Role of the C-type lectin receptor MINCLE in recognition of Strongyloides ratti and initiation of anti-helminth immune responses

Abstract

Strongyloides ratti is a parasitic nematode with tissue migrating and intestinal life stages. Recognition of pathogens and initiation of immune responses is promoted by interaction between pattern-recognition-receptors (PRRs) on immune cells and pathogen-associated-molecular-patterns (PAMPs) present on the parasite. Screening a crude S. ratti-derived protein lysate against a library of C-type lectin receptors (CLR), an ancient family of PRR, we found that Macrophage-inducible-C-type lectin receptor (MINCLE) binds immobilized S. ratti lysate and activates a MINCLE expressing reporter cell line. As this suggests presence of agonistic MINCLE-ligands in the S. ratti lysate, we analysed a putative function for MINCLE in vivo.
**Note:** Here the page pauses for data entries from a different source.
(* ===== verification/PageTable.v ===== *)
(** * PageTable

    What the page tables of [Paging] mean: a finite map from page numbers to
    frames and permissions.  A table is found by the path of indices that leads
    to it from the root; the invariant [tree] says that different paths lead to
    different tables, all of them allocated pages.  [pagedir_map] inserts into
    the map and [pagedir_virt2phys] looks up in it. *)

From S2P Require Import Prelude Monad Mem Malloc Paging.

(** ** Bit fields *)

Lemma testbit_bits v lo n k :
  0 <= lo -> 0 <= n -> 0 <= k -> Z.testbit (bits v lo n) k = (k <? n) && Z.testbit v (k + lo).
Proof.
  intros Hl Hn Hk. unfold bits. rewrite Z.land_spec, Z.shiftr_spec, Z.testbit_ones_nonneg by lia.
  by rewrite andb_comm.
Qed.

Lemma testbit_set_bits v lo n x k :
  0 <= lo -> 0 <= n -> 0 <= k ->
  Z.testbit (set_bits v lo n x) k =
    if (lo <=? k) && (k <? lo + n) then Z.testbit x (k - lo) else Z.testbit v k.
Proof.
  intros Hl Hn Hk. unfold set_bits.
  rewrite Z.lor_spec, Z.land_spec, Z.lnot_spec by lia.
  rewrite !Z.shiftl_spec, Z.land_spec by lia.
  destruct (lo <=? k) eqn:E1; zbool; cbn [andb].
  - rewrite Z.testbit_ones_nonneg by lia.
    destruct (k <? lo + n) eqn:E2; zbool.
    + rewrite (proj2 (Z.ltb_lt (k - lo) n)) by lia. cbn [negb].
      by rewrite andb_false_r, andb_true_r.
    + rewrite (proj2 (Z.ltb_ge (k - lo) n)) by lia. cbn [negb].
      by rewrite andb_true_r, andb_false_r, orb_false_r.
  - rewrite !(Z.testbit_neg_r _ (k - lo)) by lia. cbn. by rewrite andb_true_r, orb_false_r.
Qed.
(** Starting a card leaves what belongs to the functions behind it. *)
Lemma card_part bdf base evs s :
  on_bus bdf -> found_so_far (lo_of bdf) base evs s -> 0 <= rxbuf <= 0xFFFFFFFF ->
  (is_card c bdf = true -> base_ok (base_of c bdf)) -> Z.land (header_of c bdf) 0x7f = 0 ->
  ends (if id_of c bdf =? 0x813910ec then pcicfg_w32 bdf 0x3C IRQ_RTL8139;; rtl8139_init rxbuf patience bdf else mret ()) s
    (lo_of bdf + 256) (base_after c base [bdf]) (evs ++ if is_card c bdf then started c rxbuf bdf else []).
Proof.
  intros Hb (Ha&Hi&Hl) Hrx Hok Hh. cbn [base_after]. unfold is_card in *. rewrite Hh in *. cbn [Z.eqb andb] in *.
  destruct (id_of c bdf =? 0x813910ec).
  2:{ apply runs_ret. split_and!; [eapply agree_mono; [|exact Ha]; lia|done|by rewrite app_nil_r]. }
  assert (Hm : bdf mod 256 = 0 /\ 0 <= bdf).
  { destruct Hb as (slot&fn&?&?&->). rewrite bdf_of_value by done. split; [|lia]. Z.div_mod_to_equations. lia. }
  assert (Hadr : u32 (cfg_address bdf 0x3C) = lo_of bdf + 0x3C /\ u32 (cfg_address bdf 0x10) = lo_of bdf + 0x10 /\
    u32 (cfg_address bdf 0x4) = lo_of bdf + 0x4).
  { rewrite !cfg_address_value by (done || decide_now). done. }
  destruct Hadr as (A1&A2&A3).
  assert (Hw := pcicfg_w32_runs bdf 0x3C IRQ_RTL8139 s). unfold ends.
  assert (Hinit : forall s1,
    (forall a, a <> u32 (cfg_address bdf 0x3C) -> cfg (ports s1) a = cfg (ports s) a) -> iobase s1 = base ->
    if (iobase s1 =? 0) && negb (Z.land (cfg_at c bdf 0x10) 1 =? 0) then
      runs (rtl8139_init rxbuf patience bdf) s1 (fun _ s' =>
        (forall a, a <> u32 (cfg_address bdf 0x4) -> cfg (ports s') a = cfg (ports s1) a) /\
        iobase s' = base_of c bdf /\ log s' = log s1 ++ drop 2 (started c rxbuf bdf))
    else rtl8139_init rxbuf patience bdf s1 = Fault Panic).
  { intros s1 H1 H2. apply rtl8139_init_ends; [done| | |by apply Hok|done].
    - rewrite H1 by lia. apply Ha. right. lia.
    - rewrite H1 by lia. apply Ha. right. lia. }
  destruct (_ && _) eqn:E.
  - apply runs_bind. eapply runs_mono; [exact Hw|]. intros _ s1 (H1&H2&H3).
    specialize (Hinit s1 H1 ltac:(congruence)). rewrite H2, Hi, E in Hinit.
    eapply runs_mono; [exact Hinit|]. intros _ s2 (I1&I2&I3). split_and!; [|done|].
    + intros a Hlo. rewrite I1, H1; [apply Ha|..]; unfold lo_of in *.
      * destruct Hlo; [by left|right; lia].
      * destruct Hlo as [Hlo|]; [|lia]. rewrite A1. intros ->. destruct Hlo as [Hlo _]. apply Hlo. Z.div_mod_to_equations. lia.
      * destruct Hlo as [Hlo|]; [|lia]. rewrite A3. intros ->. destruct Hlo as [_ Hlo]. apply Hlo.
        unfold PCICFG_CMD. Z.div_mod_to_equations. lia.
    + rewrite I3, H3, Hl, <- app_assoc. done.
  - apply fault_after. eapply runs_mono; [exact Hw|]. intros _ s1 (H1&H2&_).
    specialize (Hinit s1 H1 ltac:(congruence)). by rewrite H2, Hi, E in Hinit.
Qed.
(** An operation of the allocator or the page tables, run on [k_alloc].  They
    have no exit of their own. *)
Definition on_alloc {A} (m : ST alloc Empty_set A) : K A := fun s =>
  match m (k_alloc s) with
  | Val a t => Val a (s <| k_alloc := t |>)
  | Exit e t => match e : Empty_set with end
  | Fault x => Fault x
  end.

(** A kernel buffer's contents; [kfree(NULL)] is allowed. *)
Definition kfree_buf (b : option ptr) : K () :=
  match b with Some b => del (list Z) b | None => mret () end.

(** The bound of a walk over a linked structure of processes (requests,
    mounts): a chain that is not cyclic has no more nodes than the store. *)
Definition proc_count (s : kstate) : nat := S (size (procs s)).
Definition req_count (s : kstate) : nat := S (size (reqs s)).
Definition mount_count (s : kstate) : nat := S (size (mounts s)).

Definition op_eqb (a b : option ptr) : bool := bool_decide (a = b).

Definition is_some {A} (o : option A) : bool := match o with Some _ => true | None => false end.

(** [regs_savereturn] *)
Definition regs_savereturn (p : ptr) (value : Z) : K () :=
  modf p_regs p (fun r => r <| rax := u64 value |>).

(** The state of a booted machine before any object exists: the static handle
    of [HANDLE_NULLFS] is the only object. *)
Definition nullfs_handle : ptr := 1%positive.
Definition ring_empty (cap : nat) : ring_t := mkRing (replicate cap 0) (Z.of_nat cap) 0 0.

Definition kstate0 (a : alloc) : kstate :=
  mkKState a ∅ {[nullfs_handle := handle0 <| h_type := HANDLE_FS_FRONT |> <| h_refcount := 2 |>]}
    ∅ ∅ ∅ ∅ ∅ ∅ ∅ 2%positive None None None 1 None 0 None None 0 None
    None (ring_empty 64) None (ring_empty 64) None (ring_empty 64) [] None (mkGfx 0 0) []
    None (mkEth [] true 0 false 0 []).

(** ** Running an access

    [bind_runs] runs the first operation of a sequence when its outcome is
    known; the lemmas after it are the outcomes of the accesses. *)

Lemma bind_runs {A B} (m : K A) (f : A -> K B) s r :
  runs m s (fun a s' => f a s' = r) -> (m ≫= f) s = r.
Proof. unfold runs, mbind, st_bind. destruct (m s); [done|done|done]. Qed.

Section outcomes.
Context {T : Type} `{KObj T}.

Lemma runs_rd p s x (Q : T -> kstate -> Prop) :
  store_of s !! p = Some x -> Q x s -> runs (rd p) s Q.
Proof. intros E HQ. unfold runs, rd, mbind, st_bind, get_. by rewrite E. Qed.

Lemma runs_getf {A} (f : T -> A) p s x (Q : A -> kstate -> Prop) :
  store_of s !! p = Some x -> Q (f x) s -> runs (getf f p) s Q.
Proof. intros E HQ. unfold runs, getf, rd, mbind, st_bind, get_. by rewrite E. Qed.

Lemma runs_wr p f s x (Q : () -> kstate -> Prop) :
  store_of s !! p = Some x -> Q () (set_store (<[p := f x]>) s) -> runs (wr p f) s Q.
Proof. intros E HQ. unfold runs, wr, mbind, st_bind, get_. by rewrite E. Qed.

Lemma runs_new x s (Q : ptr -> kstate -> Prop) :
  Q (next_ptr s) (set_store (<[next_ptr s := x]>) s <| next_ptr ::= Pos.succ |>) ->
  runs (new x) s Q.
Proof. done. Qed.

Lemma runs_del p s x (Q : () -> kstate -> Prop) :
  store_of s !! p = Some x -> Q () (set_store (delete p) s) -> runs (del T p) s Q.
Proof. intros E HQ. unfold runs, del, rd, mbind, st_bind, get_. by rewrite E. Qed.
End outcomes.

Lemma runs_getp {A} (f : kstate -> A) s (Q : A -> kstate -> Prop) :
  Q (f s) s -> runs (getp f) s Q.
Proof. done. Qed.

Lemma runs_setp {A} (f : kstate -> A) `{!Setter f} v s (Q : () -> kstate -> Prop) :
  Q () (s <| f := v |>) -> runs (setp f v) s Q.
Proof. done. Qed.

(** [kstep_tac]: the outcome of the next access, with the lookups the context
    knows. *)
Ltac klookup := cbn; by simplify_map_eq.
Ltac kaccess :=
  match goal with
  | |- runs (getf _ _) _ _ => eapply runs_getf; [klookup|]
  | |- runs (rd _) _ _ => eapply runs_rd; [klookup|]
  | |- runs (setf _ _ _) _ _ => eapply runs_wr; [klookup|]
  | |- runs (modf _ _ _) _ _ => eapply runs_wr; [klookup|]
  | |- runs (wr _ _) _ _ => eapply runs_wr; [klookup|]
  | |- runs (new _) _ _ => apply runs_new
  | |- runs (del _ _) _ _ => eapply runs_del; [klookup|]
  | |- runs (getp _) _ _ => apply runs_getp
  | |- runs (setp _ _) _ _ => apply runs_setp
  | |- runs (gets _) _ _ => apply runs_gets
  | |- runs (mret _) _ _ => apply runs_ret
  | |- runs (assert _) _ _ => apply runs_assert; [try reflexivity|]
  | |- runs (deref (Some _)) _ _ => apply runs_ret
  | |- runs (_ ≫= _) _ _ => apply runs_bind
  | |- (_ ≫= _) _ = _ => apply bind_runs
  end.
Strikingly, MINCLE-deficient (KO) mice displayed reduced intestinal S. ratti parasite burden compared to their wildtype (WT) mice, suggesting an improved and not the expected impaired host defence in the absence of a stimulating PRR. To elucidate, which effector cell expressing MINCLE might be responsible for this protective immunity, we show that eosinophils and neutrophils represent the dominant MINCLE expressing cell population in vivo. Comparing their function in vitro, WT and MINCLE KO granulocytes inhibited motility of S. ratti third stage larvae (L3), indicating potential killing of L3. However, MINCLE-deficient eosinophils showed significantly increased capacity to impair S. ratti motility. These cells also produced more reactive oxygen species (ROS) compared to the WT. Therefore, indicating that, MINCLE-mediated signalling changes the function of eosinophils during S. ratti infection. Thus, expression of MINCLE on eosinophils protect S. ratti from immune response by host and as a result, contributing to high parasite adults in the intestine.